START Data supplied

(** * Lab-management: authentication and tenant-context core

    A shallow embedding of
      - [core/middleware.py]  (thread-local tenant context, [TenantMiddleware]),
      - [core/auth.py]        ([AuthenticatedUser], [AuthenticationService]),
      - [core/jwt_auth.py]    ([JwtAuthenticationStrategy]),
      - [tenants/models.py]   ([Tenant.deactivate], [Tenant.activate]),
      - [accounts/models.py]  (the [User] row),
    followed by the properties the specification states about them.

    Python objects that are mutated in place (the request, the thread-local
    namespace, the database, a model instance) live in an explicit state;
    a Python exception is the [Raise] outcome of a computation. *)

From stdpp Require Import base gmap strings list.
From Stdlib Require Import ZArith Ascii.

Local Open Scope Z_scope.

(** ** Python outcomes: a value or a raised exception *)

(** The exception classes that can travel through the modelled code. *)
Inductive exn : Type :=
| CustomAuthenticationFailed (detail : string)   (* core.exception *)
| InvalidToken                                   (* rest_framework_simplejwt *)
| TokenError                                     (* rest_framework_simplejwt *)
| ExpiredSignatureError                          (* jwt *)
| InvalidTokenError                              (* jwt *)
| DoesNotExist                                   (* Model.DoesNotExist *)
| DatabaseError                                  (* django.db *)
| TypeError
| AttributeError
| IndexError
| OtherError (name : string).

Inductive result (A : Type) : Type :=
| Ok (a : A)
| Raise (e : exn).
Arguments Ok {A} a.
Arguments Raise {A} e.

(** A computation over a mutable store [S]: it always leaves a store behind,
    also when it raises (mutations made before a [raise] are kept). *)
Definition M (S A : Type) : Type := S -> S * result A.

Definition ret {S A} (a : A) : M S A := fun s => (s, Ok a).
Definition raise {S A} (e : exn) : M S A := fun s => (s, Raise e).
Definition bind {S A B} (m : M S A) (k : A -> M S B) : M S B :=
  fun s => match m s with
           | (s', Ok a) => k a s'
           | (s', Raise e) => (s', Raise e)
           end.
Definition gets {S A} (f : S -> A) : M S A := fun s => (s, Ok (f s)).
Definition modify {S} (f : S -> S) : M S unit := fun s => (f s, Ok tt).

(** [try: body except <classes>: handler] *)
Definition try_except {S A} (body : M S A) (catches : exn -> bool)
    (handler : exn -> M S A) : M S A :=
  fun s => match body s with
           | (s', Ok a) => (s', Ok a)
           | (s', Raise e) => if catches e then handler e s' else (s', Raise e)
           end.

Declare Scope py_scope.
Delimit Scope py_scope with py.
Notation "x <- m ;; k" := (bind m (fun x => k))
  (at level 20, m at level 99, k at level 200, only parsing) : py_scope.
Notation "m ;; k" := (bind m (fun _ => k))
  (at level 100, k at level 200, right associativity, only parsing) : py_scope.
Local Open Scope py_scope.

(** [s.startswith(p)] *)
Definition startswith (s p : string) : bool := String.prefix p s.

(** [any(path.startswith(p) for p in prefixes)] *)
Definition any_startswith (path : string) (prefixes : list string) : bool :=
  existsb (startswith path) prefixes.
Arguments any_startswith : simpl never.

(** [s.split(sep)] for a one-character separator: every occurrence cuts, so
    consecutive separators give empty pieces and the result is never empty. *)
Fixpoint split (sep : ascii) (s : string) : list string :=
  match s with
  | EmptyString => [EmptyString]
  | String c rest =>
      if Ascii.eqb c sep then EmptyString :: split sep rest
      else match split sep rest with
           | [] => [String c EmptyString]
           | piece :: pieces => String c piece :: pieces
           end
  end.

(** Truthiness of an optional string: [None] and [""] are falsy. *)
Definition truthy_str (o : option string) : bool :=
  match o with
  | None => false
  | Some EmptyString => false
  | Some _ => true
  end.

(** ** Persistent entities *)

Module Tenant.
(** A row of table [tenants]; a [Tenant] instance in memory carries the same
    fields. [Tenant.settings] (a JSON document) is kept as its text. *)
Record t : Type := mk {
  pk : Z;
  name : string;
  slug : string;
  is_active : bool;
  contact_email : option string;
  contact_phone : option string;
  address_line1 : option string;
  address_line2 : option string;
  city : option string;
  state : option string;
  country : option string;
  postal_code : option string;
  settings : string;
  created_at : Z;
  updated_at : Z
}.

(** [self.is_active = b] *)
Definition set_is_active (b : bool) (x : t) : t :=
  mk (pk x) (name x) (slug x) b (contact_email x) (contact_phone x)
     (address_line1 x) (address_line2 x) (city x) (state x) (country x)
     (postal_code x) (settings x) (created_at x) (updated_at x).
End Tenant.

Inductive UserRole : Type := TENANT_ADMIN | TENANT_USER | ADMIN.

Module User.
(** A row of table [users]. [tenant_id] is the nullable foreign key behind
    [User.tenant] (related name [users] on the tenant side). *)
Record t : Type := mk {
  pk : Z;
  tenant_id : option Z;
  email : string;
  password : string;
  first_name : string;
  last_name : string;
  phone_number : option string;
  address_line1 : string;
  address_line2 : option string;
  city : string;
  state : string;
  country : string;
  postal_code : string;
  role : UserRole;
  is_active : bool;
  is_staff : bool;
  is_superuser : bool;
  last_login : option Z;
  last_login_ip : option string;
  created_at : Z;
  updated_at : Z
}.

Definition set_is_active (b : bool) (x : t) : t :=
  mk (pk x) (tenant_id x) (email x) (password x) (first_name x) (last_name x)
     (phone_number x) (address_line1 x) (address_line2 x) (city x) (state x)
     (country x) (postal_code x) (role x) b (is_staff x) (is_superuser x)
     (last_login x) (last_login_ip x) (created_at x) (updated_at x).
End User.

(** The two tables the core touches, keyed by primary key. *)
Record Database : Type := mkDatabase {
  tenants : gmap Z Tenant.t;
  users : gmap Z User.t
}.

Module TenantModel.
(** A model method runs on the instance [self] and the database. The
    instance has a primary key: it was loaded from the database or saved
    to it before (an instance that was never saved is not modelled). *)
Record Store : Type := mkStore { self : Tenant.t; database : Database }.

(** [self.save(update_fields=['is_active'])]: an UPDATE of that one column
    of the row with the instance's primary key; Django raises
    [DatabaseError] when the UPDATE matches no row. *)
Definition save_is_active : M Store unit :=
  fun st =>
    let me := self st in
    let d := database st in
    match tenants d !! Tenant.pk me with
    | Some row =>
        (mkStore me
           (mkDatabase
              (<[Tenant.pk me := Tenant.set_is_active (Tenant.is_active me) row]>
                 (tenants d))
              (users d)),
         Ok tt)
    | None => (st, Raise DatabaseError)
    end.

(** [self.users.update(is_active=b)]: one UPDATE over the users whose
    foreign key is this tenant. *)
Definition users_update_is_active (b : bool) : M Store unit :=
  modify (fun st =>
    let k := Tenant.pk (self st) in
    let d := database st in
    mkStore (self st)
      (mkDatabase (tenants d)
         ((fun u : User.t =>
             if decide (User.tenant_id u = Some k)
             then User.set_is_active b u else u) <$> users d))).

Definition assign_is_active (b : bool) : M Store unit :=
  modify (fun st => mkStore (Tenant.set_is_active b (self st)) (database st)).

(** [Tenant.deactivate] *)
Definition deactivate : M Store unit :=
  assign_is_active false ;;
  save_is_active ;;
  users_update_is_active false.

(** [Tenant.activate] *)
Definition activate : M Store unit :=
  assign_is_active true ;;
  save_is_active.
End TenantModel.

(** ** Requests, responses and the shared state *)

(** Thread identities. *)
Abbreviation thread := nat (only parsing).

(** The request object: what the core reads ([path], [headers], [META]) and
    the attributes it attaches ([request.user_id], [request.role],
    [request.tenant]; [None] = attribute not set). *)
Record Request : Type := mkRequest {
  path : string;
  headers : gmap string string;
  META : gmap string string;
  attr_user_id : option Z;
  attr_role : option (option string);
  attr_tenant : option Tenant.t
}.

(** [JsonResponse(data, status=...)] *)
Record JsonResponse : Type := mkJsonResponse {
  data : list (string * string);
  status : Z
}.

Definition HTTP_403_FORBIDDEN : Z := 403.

END Data supplied

> [What is needed]:
Whenever a line includes the word "primary", pull it out of the entries.

> [Reply]:
(** The two tables the core touches, keyed by primary key. *)
    instance has a primary key: it was loaded from the database or saved
    of the row with the instance's primary key; Django raises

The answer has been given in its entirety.